• _What needs to be done_:
Look below for the line containing "(pending s ++ [data]) (scored s), [])."; from there through the line containing "match nth_error (pending s) n with", both lines included, please set down each line exactly and nothing else.
——
(** * Mark: the microphone pipeline of [main.js]

    Shallow embedding of the audio core of [main.js]: the [data] handler of
    [micInputStream] (wake-word scanning over [audioBuffer] while not
    recording, chunk buffering and voice-activity classification while
    recording), [startUserSpeechRecording] and [stopUserSpeechRecording].

    - Node [Buffer]s are lists of bytes; [Buffer.concat] is [++] / [concat],
      [buf.slice(0, n)] is [firstn n buf] and [buf.slice(n)] is [skipn n buf].
    - [porcupine.process] is a stateful collaborator: its internal state is the
      sequence of PCM frames it has been given so far, so it is modelled as an
      arbitrary function of that history.  The byte frames handed to it are
      kept in the field [scored] of the state.
    - [vad.processAudio(data, sampleRate)] returns a promise; its [.then]
      callback runs later, from the event loop, after any number of further
      [data] events.  The unsettled promises are the field [pending]; an event
      [Resolve n o] settles the [n]-th of them with outcome [o], in any order.
    - What [stopUserSpeechRecording] hands to [saveAudioToFile] is emitted as
      an output [OFinalize audioData]; a wake detection emits [OWake]. *)

From Stdlib Require Import Strings.String.
From Stdlib Require Import List ZArith Lia Bool Strings.Byte.
From Stdlib Require QArith.QArith_base.
Import ListNotations.
Open Scope Z_scope.

(** ** Data *)

Definition bytes := list Byte.byte.

(** [buf.readInt16LE(off)]: little-endian signed 16-bit read. *)
Definition readInt16LE (buf : bytes) (off : nat) : Z :=
  let lo := Z.of_N (Byte.to_N (nth off buf Byte.x00)) in
  let hi := Z.of_N (Byte.to_N (nth (S off) buf Byte.x00)) in
  let v := lo + 256 * hi in
  if v >=? 32768 then v - 65536 else v.

(** The result of [node-vad]'s [processAudio]: [VAD.Event.*]. *)
Inductive vad_event := ERROR | SILENCE | VOICE | NOISE.

(** How a [processAudio] promise settles. *)
Inductive vad_outcome :=
| Resolved (res : vad_event)
| Rejected.

(** Module-level variables of [main.js] plus the collaborators' state. *)
Record state := mkState {
  isRecording : bool;
  speechBuffer : list bytes;
  audioBuffer : bytes;
  pending : list bytes;   (* chunks whose [processAudio] promise is unsettled *)
  scored : list bytes     (* frames handed to [porcupine.process], in order *)
}.

Definition init : state := mkState false [] [] [] [].

Inductive event :=
| Data (data : bytes)                  (* [micInputStream.on('data', ...)] *)
| Resolve (n : nat) (o : vad_outcome). (* the [n]-th pending promise settles *)

Inductive output :=
| OWake                                (* 'Wake word detected!' *)
| OFinalize (audioData : bytes)        (* [saveAudioToFile(audioData, ...)] *)
| OUnhandledRejection.                 (* a rejected [processAudio] promise *)

(** A [processAudio] promise that rejects reaches no handler: the [.then] has
    no rejection callback and there is no [.catch].  Node (>= 15) then
    terminates the process, so no event follows an [OUnhandledRejection]. *)
Definition halts (o : list output) : bool :=
  existsb (fun x => match x with OUnhandledRejection => true | _ => false end) o.

Fixpoint remove_nth {A} (n : nat) (l : list A) : list A :=
  match n, l with
  | _, [] => []
  | O, _ :: t => t
  | S n', h :: t => h :: remove_nth n' t
  end.

Section Pipeline.

(** [porcupine.frameLength] (512 for the shipped model). *)
Variable frameLength : nat.

(** [porcupine.process(pcm)]: keyword index (>= 0) or -1, as a function of
    every PCM frame the engine has processed, the current one last. *)
Variable porcupine_process : list (list Z) -> Z.

(** [let pcm = new Int16Array(frameLength); pcm[i] = frame.readInt16LE(i * 2)] *)
Definition to_pcm (frame : bytes) : list Z :=
  map (fun i => readInt16LE frame (2 * i)) (seq 0 frameLength).

Definition startUserSpeechRecording (s : state) : state :=
  mkState true [] (audioBuffer s) (pending s) (scored s).

Definition stopUserSpeechRecording (s : state) : state * list output :=
  let audioData := concat (speechBuffer s) in
  (mkState false (speechBuffer s) (audioBuffer s) (pending s) (scored s),
   [OFinalize audioData]).

(** The [while (audioBuffer.length >= frameLength * 2)] loop.  [fuel] bounds
    the iterations: with [frameLength > 0] each iteration consumes
    [frameLength * 2] bytes, so [S (length (audioBuffer s))] suffices. *)
Fixpoint wake_loop (fuel : nat) (s : state) : state * list output :=
  match fuel with
  | O => (s, [])
  | S fuel' =>
      if Nat.leb (frameLength * 2) (length (audioBuffer s)) then
        let frame := firstn (frameLength * 2) (audioBuffer s) in
        let s1 := mkState (isRecording s) (speechBuffer s)
                    (skipn (frameLength * 2) (audioBuffer s))
                    (pending s) (scored s ++ [frame]) in
        let keywordIndex := porcupine_process (map to_pcm (scored s1)) in
        if keywordIndex >=? 0
        then (startUserSpeechRecording s1, [OWake])
        else wake_loop fuel' s1
      else (s, [])
  end.

(** The [data] handler. *)
Definition on_data (s : state) (data : bytes) : state * list output :=
  if negb (isRecording s) then
    let buf := audioBuffer s ++ data in
    wake_loop (S (length buf))
      (mkState (isRecording s) (speechBuffer s) buf (pending s) (scored s))
  else
    (* [speechBuffer.push(data); vad.processAudio(data, sampleRate)] *)
    (mkState true (speechBuffer s ++ [data]) (audioBuffer s)
       (pending s ++ [data]) (scored s), []).

(** The [.then((res) => ...)] callback of a settled [processAudio] promise. *)
Definition on_resolve (s : state) (n : nat) (o : vad_outcome) : state * list output :=
  match nth_error (pending s) n with
  | None => (s, [])
  | Some _ =>
      let s1 := mkState (isRecording s) (speechBuffer s) (audioBuffer s)
                  (remove_nth n (pending s)) (scored s) in
      match o with
      | Resolved SILENCE => stopUserSpeechRecording s1
      | Resolved _ => (s1, [])
      | Rejected => (s1, [OUnhandledRejection])
      end
  end.

Definition step (s : state) (e : event) : state * list output :=
  match e with
  | Data d => on_data s d
  | Resolve n o => on_resolve s n o
  end.

Fixpoint run (s : state) (es : list event) : state * list output :=
  match es with
  | [] => (s, [])
  | e :: es' =>
      let (s1, o1) := step s e in
      if halts o1 then (s1, o1) else
      let (s2, o2) := run s1 es' in
      (s2, o1 ++ o2)
  end.

End Pipeline.

(** ** Downstream of a finalized segment

    [processUserSpeech] -> [processTranscription] -> [handleGeminiResponse]
    -> [setTimer] -> [playSound].  The remote calls (Groq transcription,
    Gemini [sendMessage]) are collaborators: their settled outcome is an input.
    Effects ([console.log], [console.error], [say.speak], [setTimeout],
    [player.play]) are emitted as a list, in program order. *)

(** A settled promise of the Groq or Gemini SDK. *)
Inductive outcome (A : Type) :=
| Ok (a : A)
| Err.
Arguments Ok {A} a.
Arguments Err {A}.

(** The value of [args.minutes]: absent ([undefined]) or a number, kept as
    the rational value of the (finite) double; no arithmetic is done on it. *)
Inductive jsval :=
| JUndef
| JNum (x : QArith_base.Q).

(** [part.functionCall]: [{ name, args }]; only [args.minutes] is read. *)
Record fcall := mkFcall { fc_name : String.string; fc_minutes : jsval }.

(** A response part: [part.functionCall] and [part.text], either absent. *)
Record part := mkPart { functionCall : option fcall; text : option String.string }.

(** The strings the code builds; template literals keep their argument. *)
Inductive msg :=
| MarkSays (responseText : String.string)    (* console.log('Mark:', responseText) *)
| Text (responseText : String.string)        (* say.speak(responseText) *)
| TimerSet (minutes : jsval)                 (* `Setting a timer for ${minutes} minutes.` *)
| TimerUp (minutes : jsval)                  (* `Timer for ${minutes} minutes is up!` *)
| TranscriptionText (text : String.string).  (* console.log('Transcription:', transcription.text) *)

Local Set Warnings "-register-all".
Inductive effect :=
| Log (m : msg)
| Speak (m : msg)
| ErrorLog (label : String.string)           (* console.error(label, error) *)
| SetTimeout (minutes : jsval) (callback : list effect) (* setTimeout(callback, minutes * 60 * 1000) *)
| PlayAlarm.                                 (* playSound(): player.play('alarm.mp3') *)

(** [responseText += part.text]: an absent text is appended as "undefined". *)
Definition js_append (acc : String.string) (t : option String.string) : String.string :=
  String.append acc (match t with Some x => x | None => "undefined"%string end).

Definition setTimer (minutes : jsval) : list effect :=
  [Log (TimerSet minutes); Speak (TimerSet minutes);
   SetTimeout minutes
     [Log (TimerUp minutes); Speak (TimerUp minutes); PlayAlarm]].

(** The [for (let part of parts)] loop: [(responseText, functionCalls)]. *)
Definition collect (parts : list part) : String.string * list fcall :=
  fold_left
    (fun (acc : String.string * list fcall) (p : part) =>
       let (responseText, functionCalls) := acc in
       match functionCall p with
       | Some f => (responseText, functionCalls ++ [f])
       | None => (js_append responseText (text p), functionCalls)
       end)
    parts (String.EmptyString, []).

(** [handleGeminiResponse(result)] on [result.response.candidates]; [None]
    when it throws ([candidates[0]] is [undefined] for an empty list). *)
Definition handleGeminiResponse (candidates : list (list part)) : option (list effect) :=
  match candidates with
  | [] => None
  | parts :: _ =>
      let (responseText, functionCalls) := collect parts in
      Some ((if String.eqb responseText String.EmptyString then []
             else [Log (MarkSays responseText); Speak (Text responseText)]) ++
            flat_map (fun f => if String.eqb (fc_name f) "setTimer"
                               then setTimer (fc_minutes f) else [])
                     functionCalls)
  end.

(** [processTranscription]: [sendMessage(...).then(handleGeminiResponse)
    .catch(console.error)]; an exception in the handler reaches the catch. *)
Definition processTranscription (reply : outcome (list (list part))) : list effect :=
  match reply with
  | Ok candidates =>
      match handleGeminiResponse candidates with
      | Some eff => eff
      | None => [ErrorLog "Error in Gemini API:"]
      end
  | Err => [ErrorLog "Error in Gemini API:"]
  end.

(** [processUserSpeech]: transcription, then [processTranscription]. *)
Definition processUserSpeech (transcription : outcome String.string)
    (reply : outcome (list (list part))) : list effect :=
  match transcription with
  | Ok text => Log (TranscriptionText text) :: processTranscription reply
  | Err => [ErrorLog "Error in transcription:"]
  end.

(** What one part contributes to [responseText] and to [functionCalls]. *)
Definition part_text (p : part) : String.string :=
  match functionCall p with
  | Some _ => String.EmptyString
  | None => match text p with Some x => x | None => "undefined"%string end
  end.

Definition part_calls (p : part) : list fcall :=
  match functionCall p with
  | Some f => [f]
  | None => []
  end.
——
• _Solution for this exercise_:
       (pending s ++ [data]) (scored s), []).

(** The [.then((res) => ...)] callback of a settled [processAudio] promise. *)
Definition on_resolve (s : state) (n : nat) (o : vad_outcome) : state * list output :=
  match nth_error (pending s) n with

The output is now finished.